Is anyone else having an issue with torrents having their hash check fail and thus stop the download?  If I restart the daemon it resumes fine, however I haven't been able to successfully get the rtorrent daemon to restart using crontab.  It's very frustrating...I tried everything from /etc/init.d/rtorrent restart, to doing a killall rtorrent every hour and /etc/init.d/rtorrent start a minute later.  Nothing seems to work.  Can anyone make a suggestion?

----------

## anxt

perhaps you should look at dmesg for CRC errors?  rtorrent has run so well for me, so much i lose a session and realize i shared (gentoo) isos at like 50 to 1 ratio  :Smile:   you shouldn't get very many hash failures unless you are being fed deliberately bad data.  if it checks good on download, it should remain that way.

(or the data on your disk is failing)

----------

## lazx888

So you download the torrent to an active directory, and when finished, remove the torrent and move the files to a completed directory - no seeding?

Or does schedule = ratio,60,60,"stop_on_ratio=100" determine when the torrent is "finished"??

Great work (if seeding still occurs on completion of download)

----------

## pdw_hu

How about including encryption and DHT in your guide, they won't hurt even if it's not being used.

```
dht = auto

dht_port = 666 the port of the beast ;)

encryption = allow_incoming,try_outgoing,enable_retry
```

----------

## danomac

 *lazx888 wrote:*   

> So you download the torrent to an active directory, and when finished, remove the torrent and move the files to a completed directory - no seeding?
> 
> Or does schedule = ratio,60,60,"stop_on_ratio=100" determine when the torrent is "finished"??
> 
> Great work (if seeding still occurs on completion of download)

 

The stop_on_ratio command tells rtorrent to stop seeding torrents. The above means to stop seeding at 100%, i.e. upload the same as you've downloaded.

----------

## kuku

 *danomac wrote:*   

>  *lazx888 wrote:*   So you download the torrent to an active directory, and when finished, remove the torrent and move the files to a completed directory - no seeding?
> 
> Or does schedule = ratio,60,60,"stop_on_ratio=100" determine when the torrent is "finished"??
> 
> Great work (if seeding still occurs on completion of download) 
> ...

 

yes - on complete download there is no seeding - any idea how to change it ?

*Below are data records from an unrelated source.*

(* ===== verification/Purse.v ===== *)
(** * Purse: the prepaid balance and the ledger rows that explain it

    [store_prepaid.go] keeps, for every buyer and currency, a materialised balance
    of cash paid in, next to the ledger rows of the prepaid kinds.  This file models
    the operations that move the two together: the debits of a settled task, an SLA
    premium, a realtime contract or a service lease, and the restores that undo a
    debit after a refund.  Top-ups and card refunds are in [PrepaidCards],
    reservations in [Funding].

    The balance and the ledger are written by separate statements, and a row that is
    already there is not written again.  [purse_ok] is what has to survive that: the
    balance of every buyer and currency is the sum of its prepaid rows and is not
    negative.  Foreign keys to [buyers] are taken as satisfied. *)
From stdpp Require Import base numbers list gmap strings sorting.
From S2P Require Import Prelude.
From S2P Require Import Float64.
From S2P Require Import Currency.
From S2P Require Import LedgerWrite.
Local Open Scope Z_scope.
Local Open Scope go_scope.

Record purse := mkPurse {
  purse_books : db;
  purse_balances : gmap (UUID * string) Z
}.

Record contract := mkContract {
  ct_buyer : UUID;
  ct_currency : string;
  ct_state : string;
  accepted_ceiling_nanos : Z;         (* 0 when the decision has no fixed point *)
  maximum_price_micros : Z
}.

Record buyer := mkBuyer {
  free_credit_micros : Z;
  buyer_active : bool                  (* deleted_at IS NULL *)
}.

Definition errInsufficientPrepaid : error := Sentinel "errInsufficientPrepaid".

Definition PayoutReleased : string := "released".

Definition balance_of (p : purse) (b : UUID) (c : string) : Z := default 0 (purse_balances p !! (b, c)).

Definition set_balance (p : purse) (b : UUID) (c : string) (v : Z) : purse :=
  mkPurse (purse_books p) (<[(b, c) := v]> (purse_balances p)).

Definition with_purse_books (p : purse) (d : db) : purse := mkPurse d (purse_balances p).

(** [SELECT ... FROM ledger_entries WHERE kind=$1 AND payout_ref=$2]. *)
Definition ledger_by_ref (d : db) (k ref : string) : option row :=
  snd <$> list_find (λ r, bool_decide (kind r = k) && bool_decide (payout_ref r = Some ref) = true) (ledger d).

(** [SELECT ... FROM ledger_entries WHERE kind=$1 AND task_id=$2]. *)
Definition ledger_by_task (d : db) (k : string) (t : UUID) : option row :=
  snd <$> list_find (λ r, bool_decide (kind r = k) && bool_decide (task_id r = Some t) = true) (ledger d).

(** ** Balance statements *)

(** The upsert that adds to a balance: a [BIGINT] column with a check. *)
Definition add_balance (p : purse) (b : UUID) (c : string) (micros : Z) : res purse :=
  let v := balance_of p b c + micros in
  refuse errOutOfRange if negb (is_int64 v);
  refuse errCheckViolation if v <? 0;
  Ok (set_balance p b c v).

Definition creditPrepaidBalanceTx (p : purse) (buyerID : UUID) (amountMicros : Z) (currency : string) : res purse :=
  refuse (Errorf "prepaid credit requires positive micro-units, got %d") if amountMicros <=? 0;
  refuse (Errorf "prepaid credit requires buyer_id") if bool_decide (buyerID = uuid_Nil);
  cur ← ParseCurrency currency;
  add_balance p buyerID (code cur) amountMicros.

(** Lock the balance row, compare, subtract: shared by every debit. *)
Definition take_balance (p : purse) (b : UUID) (c : string) (amountMicros : Z) : res purse :=
  refuse errInsufficientPrepaid if balance_of p b c <? amountMicros;
  Ok (set_balance p b c (balance_of p b c - amountMicros)).

(** Take from the balance, write the row, and put the money back when the row was
    already there. *)
Definition debit_once (write : db → res (Z * db)) (p : purse) (b : UUID) (c : string) (amountMicros : Z) : res purse :=
  p ← take_balance p b c amountMicros;
  '(n, d) ← write (purse_books p);
  let p := with_purse_books p d in
  if n =? 0 then add_balance p b c amountMicros else Ok p.

Section Operations.
Context (st : settlement).

Definition prepaid_entry (k : string) (b : UUID) (task : option UUID) (micros : Z) (cur : Currency) (ref : string) :
    ledgerInsert :=
  mkLedgerInsert k None (Some b) task None micros (code cur) ledgerCurrencyAuthorityPrepaid "" PayoutReleased None
    ref "" "" "".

I want to delete the *.torrent file when let's say ratio is 2.0 and when it does not occur then after 1 week

----------

## timbo

Hey great work with the how-to...

This app is just what I wanted bar one aspect, I want it to not download or upload anything in the evening, our ISP has free downloads (doesn't get added to your cap) durring the wee hours and thats when I want to do the downloading, can this be done with rtorrent, I can't see how.  

I like being able to dump a .torrent file into a directory and it's magically downloaded, is there another app that can do this?

Regards

Tim

 :Cool: 

----------

## vputz

Well, you can get close to that, from the faq:

 *Quote:*   

> Scheduling download rate ¶
> 
>  *Quote:*   schedule = throttle_1,01:00:00,24:00:00,download_rate=0
> 
> schedule = throttle_2,05:00:00,24:00:00,download_rate=25 
> ...

 

----------

## DocterD

Just for my own curiosity. Why do you not use BTG instead of rTorrent?

----------

## Oak

 *DocterD wrote:*   

> Just for my own curiosity. Why do you not use BTG instead of rTorrent?

 

The reason I stopped using BTG and reverted back to rTorrent, was that there weren't any way to specify which files to download from a torrent.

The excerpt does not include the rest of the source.